[Stored data entries]

+++

Lemma find_ok bp : base < bp -> (forall x, x ∈ B -> x.1 <> bp) ->
  forall suf pre p n fuel, B = pre ++ (p, n) :: suf -> (length suf + length B < fuel)%nat ->
  exists pre' q k suf', free_find fuel bp p h = Some q /\ B = pre' ++ (q, k) :: suf' /\ q < bp /\ (forall x, x ∈ suf' -> bp < x.1).
Proof.
  intros Hbp Hne. induction suf as [|[q k] suf IH]; intros pre p n fuel E Hf; (destruct (Z.lt_ge_cases p bp) as [Hlt|Hge]; [apply (find_fwd bp Hbp Hne _ _ _ _ _ E Hlt); lia |]);
    (destruct fuel as [|fuel]; [lia |]); destruct (ptr_at _ _ _ _ E) as [Hptr _]; cbn [free_find hd_addr] in *; rewrite Hptr.
  - destruct (Z.ltb_spec p bp); [lia |]. cbn [andb orb]. destruct (Z.ltb_spec bp base); [lia |]. rewrite andb_false_r.
    destruct (bo_base _ _ HB) as (l & El & _). apply (find_fwd bp Hbp Hne l [] base 0); [done | done | rewrite El in Hf; cbn in Hf; lia].
  - pose proof (bo_sorted _ _ HB) as S. rewrite E in S. destruct (sorted_split _ _ _ S) as (_ & H2 & _ & _ & _).
    specialize (H2 (q, k) ltac:(by left)). unfold before in H2. cbn in H2.
    pose proof (blocks_size top B (p, n) HB ltac:(rewrite E; apply elem_of_app; right; left)) as (Hn & _ & _). cbn in Hn. unfold HSZ in *.
    destruct (Z.ltb_spec p bp); [lia |]. cbn [andb orb]. destruct (Z.leb_spec q p); [lia |]. cbn [andb].
    apply (IH (pre ++ [(p, n)]) q k); [by rewrite <- app_assoc | cbn in Hf; lia].
Qed.
End heap_lemmas.

(** ** What free does *)

Definition inside (x : Z * Z) (y : Z) : Prop := x.1 <= y < x.1 + HSZ * x.2.
Definition covers (B : list (Z * Z)) (y : Z) : Prop := exists x, x ∈ B /\ inside x y.

Lemma covers_cons x B y : covers (x :: B) y <-> inside x y \/ covers B y.
Proof. unfold covers. setoid_rewrite elem_of_cons. naive_solver. Qed.
Lemma covers_app B B' y : covers (B ++ B') y <-> covers B y \/ covers B' y.
Proof. unfold covers. setoid_rewrite elem_of_app. naive_solver. Qed.
Lemma inside_join a n k y : 0 <= n -> 0 <= k -> inside (a, n + k) y <-> inside (a, n) y \/ inside (a + HSZ * n, k) y.
Proof. unfold inside, HSZ. cbn. lia. Qed.

Lemma hdr_put a v h x : hp_hdr (put a v h) x = if decide (x = a) then v else hp_hdr h x.
Proof. done. Qed.

(** Joining [bp] with the block that follows it. *)
Lemma insert_next h h1 bp k e suf p : size h bp = k -> ptr h p = hd_addr suf e -> chain h suf e -> p <> bp -> e < bp -> 0 < k ->
  (forall x, x ∈ suf -> bp + HSZ * k <= x.1 /\ 0 < x.2 /\ k + x.2 < 2 ^ 32) -> StronglySorted before suf ->
  h1 = (if bp + HSZ * size h bp =? ptr h p
        then let h := set_size bp (size h bp + size h (ptr h p)) h in set_ptr bp (ptr h (ptr h p)) h
        else set_ptr bp (ptr h p) h) ->
  exists k1 suf1, hp_hdr h1 bp = (hd_addr suf1 e, k1) /\ freep h1 = freep h /\ (forall x, x <> bp -> hp_hdr h1 x = hp_hdr h x) /\
    chain h1 suf1 e /\ StronglySorted before suf1 /\ k <= k1 < 2 ^ 32 + k /\ (forall x, x ∈ suf1 -> x ∈ suf) /\ (forall x, x ∈ suf1 -> bp + HSZ * k1 < x.1) /\ (length suf1 <= length suf)%nat /\
    (forall y, inside (bp, k1) y \/ covers suf1 y <-> inside (bp, k) y \/ covers suf y).
Proof.
  intros Hk Hp Hc Hne He Hk0 Hsuf Hs E1. rewrite ?Hk, ?Hp in E1. destruct suf as [|[q kq] suf].
  - cbn [hd_addr] in E1. destruct (Z.eqb_spec (bp + HSZ * k) e); [unfold HSZ in *; lia |]. exists k, []. subst h1. unfold set_ptr. rewrite hdr_put, decide_True by done.
    rewrite Hk. split; [done |]. split; [done |]. split; [intros x Hx; by rewrite hdr_put, decide_False |]. split; [done |]. split; [done |].
    split; [lia |]. split; [done |]. split; [by intros x Hx%not_elem_of_nil |]. split; done.
  - cbn [hd_addr] in E1. destruct Hc as [Eq Hc]. apply StronglySorted_inv in Hs as [Hs F]. rewrite Forall_forall in F.
    assert (Hnb : forall x, x ∈ (q, kq) :: suf -> x.1 <> bp) by (intros x Hx; specialize (Hsuf x Hx); unfold HSZ in *; lia).
    destruct (Hsuf (q, kq) ltac:(by left)) as (Hq1 & Hq2 & Hq3). cbn [fst snd] in Hq1, Hq2, Hq3.
    destruct (Z.eqb_spec (bp + HSZ * k) q) as [E|E].
    + assert (Sq : size h q = kq) by (unfold size; by rewrite Eq). rewrite Sq in E1. exists (k + kq), suf. 
      assert (E2 : h1 = put bp (hd_addr suf e, k + kq) (put bp ((hp_hdr h bp).1, k + kq) h)).
      { rewrite E1. unfold set_ptr, set_size, ptr, size in *. rewrite (wrap_small 32) by lia. rewrite !hdr_put, (decide_True (P := bp = bp)), (decide_False (P := p = bp)) by done.
        rewrite Hp. cbn [hd_addr]. rewrite decide_False, Eq by (unfold HSZ in *; lia). done. }
      clear E1. subst h1. rewrite hdr_put, decide_True by done.
      assert (Hx : forall x, x <> bp -> hp_hdr (put bp (hd_addr suf e, k + kq) (put bp ((hp_hdr h bp).1, k + kq) h)) x = hp_hdr h x)
        by (intros x Hx; by rewrite !hdr_put, !decide_False).
      split; [done |]. split; [done |]. split; [exact Hx |]. split; [|split; [done |]].
      { eapply chain_ext; [|exact Hc]. intros x Hin. apply Hx, Hnb. by right. }
      split; [lia |]. split; [intros x Hin; by right |]. split.
      { intros x Hin. specialize (F x Hin). unfold before in F. cbn in F. unfold HSZ in *. lia. }
      split; [cbn; lia |]. intros y. rewrite covers_cons, inside_join by lia. rewrite E. tauto.
    + exists k, ((q, kq) :: suf). subst h1. unfold set_ptr. rewrite hdr_put, decide_True by done. rewrite Hk.
      assert (Hx : forall x, x <> bp -> hp_hdr (put bp (q, k) h) x = hp_hdr h x) by (intros x Hx; by rewrite hdr_put, decide_False).
      split; [done |]. split; [done |]. split; [exact Hx |]. split.
      { apply (chain_ext h); [|done]. intros x Hin. apply Hx, Hnb, Hin. }
      split; [constructor; [done | by apply Forall_forall] |]. split; [lia |]. split; [done |]. split; [|split; [done | done]].
      intros x [->|Hin]%elem_of_cons; [cbn; lia |]. specialize (F x Hin). unfold before in F. cbn in F. unfold HSZ in *. lia.
Qed.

+++

Using the records above, work out the number of lines that contain "ltac" and write only that number.

3